(** * Crypto Invaders: the wave-progression and engagement engine

    A shallow embedding of the [GameScene] class of the game (the version with
    lives, power-ups and continuous row respawning) together with the
    formation movement of the earlier variant, and the properties of the
    specification checked against it.

    Conventions of the embedding.
    - JavaScript numbers that hold coordinates, speeds and times are exact
      rationals ([Q]); counters are [nat], score, lives and the direction sign
      are [Z].  Rounding of IEEE doubles is not modelled.
    - The scene object [this] is the record [Game]; every method is a function
      [Game -> Game] that threads the record through the statements of the
      method in source order.
    - Phaser game objects carry an identity [oid] (JavaScript object identity),
      used where the source compares or removes objects ([indexOf], [destroy]).
    - [Math.random()] is an explicit argument: a rational in [0,1) per call.
    - The engine (clock, physics step, overlap callbacks, DOM clicks) is the
      environment: it is the type [Event], and a session is a list of events. *)

From Stdlib Require Import QArith Qround Qabs Qminmax ZArith List Bool Lia Lqa.
From stdpp Require Import gmap.
Import ListNotations.

Local Open Scope Q_scope.

(** ** Game parameters (module-level constants of the source) *)

Definition PLAYER_SPEED : Q := 300.
Definition BULLET_SPEED : Q := 500.
Definition ENEMY_BULLET_SPEED : Q := 200.
Definition ENEMY_HORIZONTAL_SPEED : Q := 30.
Definition ENEMY_DOWN_STEP : Q := 20.
Definition ENEMY_SHOOT_INTERVAL : Q := 5000.
Definition PLAYER_SHOOT_INTERVAL : Q := 750.
Definition ENEMY_ROWS : nat := 5.
Definition ENEMY_COLS : nat := 6.
Definition ENEMY_SPACING : Q := 50.
Definition BULLET_WIDTH : Q := 5.
Definition BULLET_HEIGHT : Q := 15.
Definition DIFFICULTY_ENEMY_SHOOT_PERCENTAGE : Q := 1 # 10.
Definition DIFFICULTY_ENEMY_SPEED_INCREASE : Q := 1 # 2.
Definition DIFFICULTY_SUPER_ALIENS_INCREASE_AFTER_LINES : nat := 5.
Definition POWERUP_SPAWN_AFTER_ROWS : nat := 10.
Definition POWERUP_DURATION : Q := 10000.
Definition POWERUP_SIZE : Q := 20.

(** [this.minTimeBetweenRowShots], set once in the constructor. *)
Definition minTimeBetweenRowShots : Q := 800.

(** Comparisons of JavaScript numbers, as booleans. *)
Definition Qgeb (a b : Q) : bool := Qle_bool b a.
Definition Qltb (a b : Q) : bool := negb (Qle_bool b a).
Definition Qgtb (a b : Q) : bool := negb (Qle_bool a b).

(** ** Game objects *)

(** The Arcade physics body of a game object. *)
Record Body := mkBody {
  enable : bool;
  velocityX : Q;
  velocityY : Q;
  gravityY : Q;
  allowGravity : bool
}.

(** What every Phaser game object of the scene has: position, unscaled size,
    scale, the [active] flag (false once destroyed) and an optional body. *)
Record GameObject := mkObject {
  oid : nat;
  x : Q;
  y : Q;
  width : Q;
  height : Q;
  scaleX : Q;
  scaleY : Q;
  active : bool;
  body : option Body
}.

(** An enemy is an image with the custom properties the source adds. *)
Record Enemy := mkEnemy {
  obj : GameObject;
  isAlive : bool;
  row : nat;
  isSuperAlien : bool;
  lastShotTime : Q
}.

Definition set_y (v : Q) (o : GameObject) : GameObject :=
  mkObject (oid o) (x o) v (width o) (height o) (scaleX o) (scaleY o)
    (active o) (body o).

Definition set_x (v : Q) (o : GameObject) : GameObject :=
  mkObject (oid o) v (y o) (width o) (height o) (scaleX o) (scaleY o)
    (active o) (body o).

Definition set_body (v : option Body) (o : GameObject) : GameObject :=
  mkObject (oid o) (x o) (y o) (width o) (height o) (scaleX o) (scaleY o)
    (active o) v.

Definition set_obj (v : GameObject) (e : Enemy) : Enemy :=
  mkEnemy v (isAlive e) (row e) (isSuperAlien e) (lastShotTime e).

(** The browser dimensions [sizes] and the sizes of the loaded textures
    (the image assets are not part of the sources). *)
Record Dimensions := mkDimensions { dim_width : Q; dim_height : Q }.

Record Textures := mkTextures {
  alienW : Q; alienH : Q;
  superAlienW : Q; superAlienH : Q;
  playerW : Q; playerH : Q
}.
Lemma populated_step D acc st p :
  populated D acc st → D ≤ depth_key p → depth_key r < depth_key p →
  populated (depth_key p) (place_step acc p) (populate_step st p).
Proof.
  intros Hpop HD Hr. unfold populate_step, place_step.
  rewrite get_parent_id_path_spec. set (pp := parent_path (program_path p)).
  assert (Path.has_dot (program_path p) = true) as Hdot.
  { apply PathFacts.depth_has_dot. pose proof (PathFacts.depth_pos (program_path r)).
    unfold depth_key in *. lia. }
  assert (S (Path.depth pp) = depth_key p) as Hppd by (by apply parent_path_depth).
  assert (program_path p ≠ pp) as Hne.
  { intros Heq. unfold depth_key in Hppd. rewrite <- Heq in Hppd. lia. }
  assert (∀ j cj, heap st !! j = Some cj → 0 < j →
            program_path p ≠ parent_path (path_of cj)) as Hstable.
  { intros j cj Hj Hpos Heq.
    destruct (populated_parent_depth _ _ _ _ _ Hpop Hj Hpos) as [_ Hlt].
    rewrite <- Heq in Hlt. unfold depth_key in *. lia. }
  destruct (id_path_to_node st !! pp) as [pi|] eqn:Hpp.
  - assert (pp ∈ program_path <$> acc.1) as Hin.
    { destruct (decide (pp ∈ program_path <$> acc.1)) as [|Hn]; [done|].
      apply (pop_map_none _ _ _ Hpop) in Hn. congruence. }
    rewrite bool_decide_true by done.
    destruct (pop_map_some _ _ _ Hpop pp pi Hpp) as (cpi & Hcpi & Hpath).
    assert (pi < length (heap st)) as Hpilt by (by eapply lookup_lt_Some).
    split; simpl.
    + rewrite (pop_nbp _ _ _ Hpop), length_app, length_alter. simpl.
      by rewrite Nat.add_1_r, seq_S.
    + rewrite !fmap_app. f_equal. rewrite <- (pop_data _ _ _ Hpop).
      rewrite (list_fmap_alter cell_data _ id) by (by apply Forall_true).
      by apply list_alter_id.
    + rewrite lookup_app_l; [by apply (pop_root _ _ _ Hpop)|].
      eapply lookup_lt_Some, (pop_root _ _ _ Hpop).
    + intros j q [[_ Hq]|[_ <-]]%lookup_snoc_Some Hpos; [|lia].
      destruct (pop_depth _ _ _ Hpop j q Hq Hpos). lia.
    + intros k. rewrite lookup_insert_None, fmap_app, not_elem_of_app.
      simpl. rewrite list_elem_of_singleton, (pop_map_none _ _ _ Hpop).
      split; intros [? ?]; split; done.
    + intros k i [[<- <-]|[Hk Hi]]%lookup_insert_Some.
      * exists (new_node p). split; [|done]. apply lookup_extended. by left.
      * destruct (pop_map_some _ _ _ Hpop k i Hi) as (c & Hc & Hcp).
        eexists. split; [apply lookup_extended; right; eauto|].
        unfold path_of. by rewrite extended_same_data.
    + apply (pop_log _ _ _ Hpop).
    + intros i c j [[-> ->]|(c0 & Hc0 & ->)]%lookup_extended Hj.
      { by apply elem_of_nil in Hj. }
      assert (j ∈ cell_children c0 ∨ (pi = i ∧ j = length (heap st))) as [Hold|[Hpi Hjn]].
      { case_decide; [|by left]. simpl in Hj.
        apply elem_of_app in Hj as [?|Hn%list_elem_of_singleton]; [by left|by right]. }
      * destruct (pop_child _ _ _ Hpop i c0 j Hc0 Hold) as (Hlt & cj & Hcj & Hm).
        split; [done|]. eexists. split; [apply lookup_extended; right; eauto|].
        unfold path_of. rewrite extended_same_data.
        rewrite lookup_insert_ne; [done|]. apply (Hstable j cj Hcj). lia.
      * subst i j. split; [done|].
        exists (new_node p). split; [apply lookup_extended; by left|].
        by rewrite lookup_insert_ne.
    + intros j cj Hpos [[-> ->]|(c0 & Hc0 & ->)]%lookup_extended.
      * exists pi, (append_child (length (heap st)) cpi).
        split; [by rewrite lookup_insert_ne|].
        split; [apply lookup_extended; right; exists cpi; by rewrite decide_True|].
        simpl. apply elem_of_app. right. by left.
      * destruct (pop_parent _ _ _ Hpop j c0 Hpos Hc0) as (i & c & Hm & Hc & Hj).
        unfold path_of. rewrite extended_same_data.
        eexists i, _. split; [|split; [apply lookup_extended; right; eauto|]].
        -- rewrite lookup_insert_ne; [done|]. by apply (Hstable j c0 Hc0).
        -- case_decide; [|done]. simpl. apply elem_of_app. by left.
    + intros i c [[-> ->]|(c0 & Hc0 & ->)]%lookup_extended; [done|].
      rewrite extended_same_data. by apply (pop_flags _ _ _ Hpop i).
    + destruct (pop_walk _ _ _ Hpop) as (l & Hl & Hperm).
      destruct (walk_extend (heap st) pi (new_node p) _ 0 l eq_refl Hl) as (l' & Hl' & Hperm').
      exists l'. rewrite length_app, length_alter. simpl. rewrite Nat.add_1_r.
      split; [done|]. rewrite Hperm', (occ_perm _ _ _ Hperm), occ_seq by done.
      rewrite seq_S. cbn [replicate]. by rewrite Hperm.
    + intros j q [[_ Hq]|[_ <-]]%lookup_snoc_Some Hpos; rewrite fmap_app, elem_of_app; left.
      * by apply (pop_ins_parent _ _ _ Hpop j).
      * done.
    + intros o Ho. destruct (pop_orph _ _ _ Hpop o Ho) as (Hn & Hro & HoD).
      split; [|lia]. rewrite fmap_app, not_elem_of_app. split; [done|].
      simpl. rewrite list_elem_of_singleton. intros Heq.
      assert (Path.has_dot (program_path o) = true) as Hodot.
      { apply PathFacts.depth_has_dot. pose proof (PathFacts.depth_pos (program_path r)).
        unfold depth_key in *. lia. }
      pose proof (parent_path_depth _ Hodot) as Hd. rewrite Heq in Hd.
      unfold depth_key in *. lia.
  - assert (pp ∉ program_path <$> acc.1) as Hnin by (by apply (pop_map_none _ _ _ Hpop)).
    rewrite bool_decide_false by done.
    destruct Hpop. split; simpl; try done.
    + intros j q Hq Hpos. destruct (pop_depth0 j q Hq Hpos). lia.
    + by rewrite fmap_app, pop_log0.
    + intros o [Ho|Hop%list_elem_of_singleton]%elem_of_app.
      * destruct (pop_orph0 o Ho) as (? & ? & ?). split; [done|lia].
      * by subst o.
Qed.

Lemma populated_foldl D acc st records :
  populated D acc st →
  StronglySorted (key_le depth_key) records →
  (∀ p, p ∈ records → D ≤ depth_key p ∧ depth_key r < depth_key p) →
  ∃ D', populated D' (foldl place_step acc records) (foldl populate_step st records).
Proof.
  intros Hpop Hs. revert D acc st Hpop.
  induction Hs as [|p records Hs IH Hp]; intros D acc st Hpop Hall; simpl; [by eauto|].
  destruct (Hall p) as [HD Hr]; [by left|].
  apply (IH (depth_key p)); [by apply (populated_step D)|].
  intros q Hq. split; [|apply Hall; by right].
  rewrite Forall_forall in Hp. by apply Hp.
Qed.

End populate_facts.

(** ** The "Bubble Up" loop *)

Section bubble_facts.
Import Backend.
Variable m : gmap string nat.

(** The part of the heap that the loop reads but does not change: the tree
    structure, and its agreement with [id_path_to_node]. *)
Record tree_shaped (h : list node_cell) : Prop := {
  ts_child : ∀ i c j, h !! i = Some c → j ∈ cell_children c →
      i < j ∧ ∃ cj, h !! j = Some cj ∧ m !! parent_path (path_of cj) = Some i;
  ts_parent : ∀ j cj, 0 < j → h !! j = Some cj →
      parent_path (path_of cj) ≠ ""
      ∧ ∃ i c, m !! parent_path (path_of cj) = Some i
               ∧ h !! i = Some c ∧ j ∈ cell_children c;
  ts_root : ∀ c, h !! 0 = Some c →
      parent_path (path_of c) = "" ∨ m !! parent_path (path_of c) = None;
}.

(** The flags once the nodes of reference [k] and above have been visited. *)
Definition flags_upto (k : nat) (h : list node_cell) : Prop :=
  ∀ i c, h !! i = Some c →
    (has_descendant_expecting_software_effort (cell_data c) = true ↔
     ∃ j cj, j ∈ cell_children c ∧ k ≤ j ∧ h !! j = Some cj
             ∧ is_relevant (cell_data cj) = true).

Lemma lookup_marked (h : list node_cell) pi i c :
  alter mark_has_descendant pi h !! i = Some c ↔
  ∃ c0, h !! i = Some c0 ∧ c = if decide (pi = i) then mark_has_descendant c0 else c0.
Proof.
  rewrite list_lookup_alter. case_decide as Hpi.
  - subst pi. destruct (h !! i) as [c0|]; simpl.
    + split; [intros [= <-]; by eexists|by intros (? & [= <-] & ->)].
    + split; [done|by intros (? & ? & ?)].
  - split; [intros Hc; by eexists|by intros (? & -> & ->)].
Qed.

Lemma marked_path (pi i : nat) (c0 : node_cell) :
  path_of (if decide (pi = i) then mark_has_descendant c0 else c0) = path_of c0.
Proof. by case_decide. Qed.

Lemma marked_children (pi i : nat) (c0 : node_cell) :
  cell_children (if decide (pi = i) then mark_has_descendant c0 else c0) = cell_children c0.
Proof. by case_decide. Qed.

Lemma marked_relevant (pi i : nat) (c0 : node_cell) :
  is_relevant (cell_data c0) = true →
  is_relevant (cell_data (if decide (pi = i) then mark_has_descendant c0 else c0)) = true.
Proof.
  case_decide; [|done]. unfold is_relevant. simpl. intros _. apply orb_true_r.
Qed.

Lemma tree_shaped_mark h pi : tree_shaped h → tree_shaped (alter mark_has_descendant pi h).
Proof.
  intros [Hchild Hparent Hroot]. split.
  - intros i c j (c0 & Hc0 & ->)%lookup_marked Hj. rewrite marked_children in Hj.
    destruct (Hchild i c0 j Hc0 Hj) as (Hlt & cj & Hcj & Hm).
    split; [done|]. eexists. split; [apply lookup_marked; eauto|].
    by rewrite marked_path.
  - intros j cj Hpos (c0 & Hc0 & ->)%lookup_marked. rewrite marked_path.
    destruct (Hparent j c0 Hpos Hc0) as (Hne & i & c & Hm & Hc & Hj).
    split; [done|]. eexists i, _. split; [done|].
    split; [apply lookup_marked; eauto|]. by rewrite marked_children.
  - intros c (c0 & Hc0 & ->)%lookup_marked. rewrite marked_path. by apply Hroot.
Qed.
##############################
_WORK REQUEST_: Give an exact copy of the lines above from the line with "lives, power-ups and" up to and including the line with "Import ListNotations.", and leave everything else out.

_TASK SOLUTION_:
    lives, power-ups and continuous row respawning) together with the
    formation movement of the earlier variant, and the properties of the
    specification checked against it.

    Conventions of the embedding.
    - JavaScript numbers that hold coordinates, speeds and times are exact
      rationals ([Q]); counters are [nat], score, lives and the direction sign
      are [Z].  Rounding of IEEE doubles is not modelled.
    - The scene object [this] is the record [Game]; every method is a function
      [Game -> Game] that threads the record through the statements of the
      method in source order.
    - Phaser game objects carry an identity [oid] (JavaScript object identity),
      used where the source compares or removes objects ([indexOf], [destroy]).
    - [Math.random()] is an explicit argument: a rational in [0,1) per call.
    - The engine (clock, physics step, overlap callbacks, DOM clicks) is the
      environment: it is the type [Event], and a session is a list of events. *)

From Stdlib Require Import QArith Qround Qabs Qminmax ZArith List Bool Lia Lqa.
From stdpp Require Import gmap.
Import ListNotations.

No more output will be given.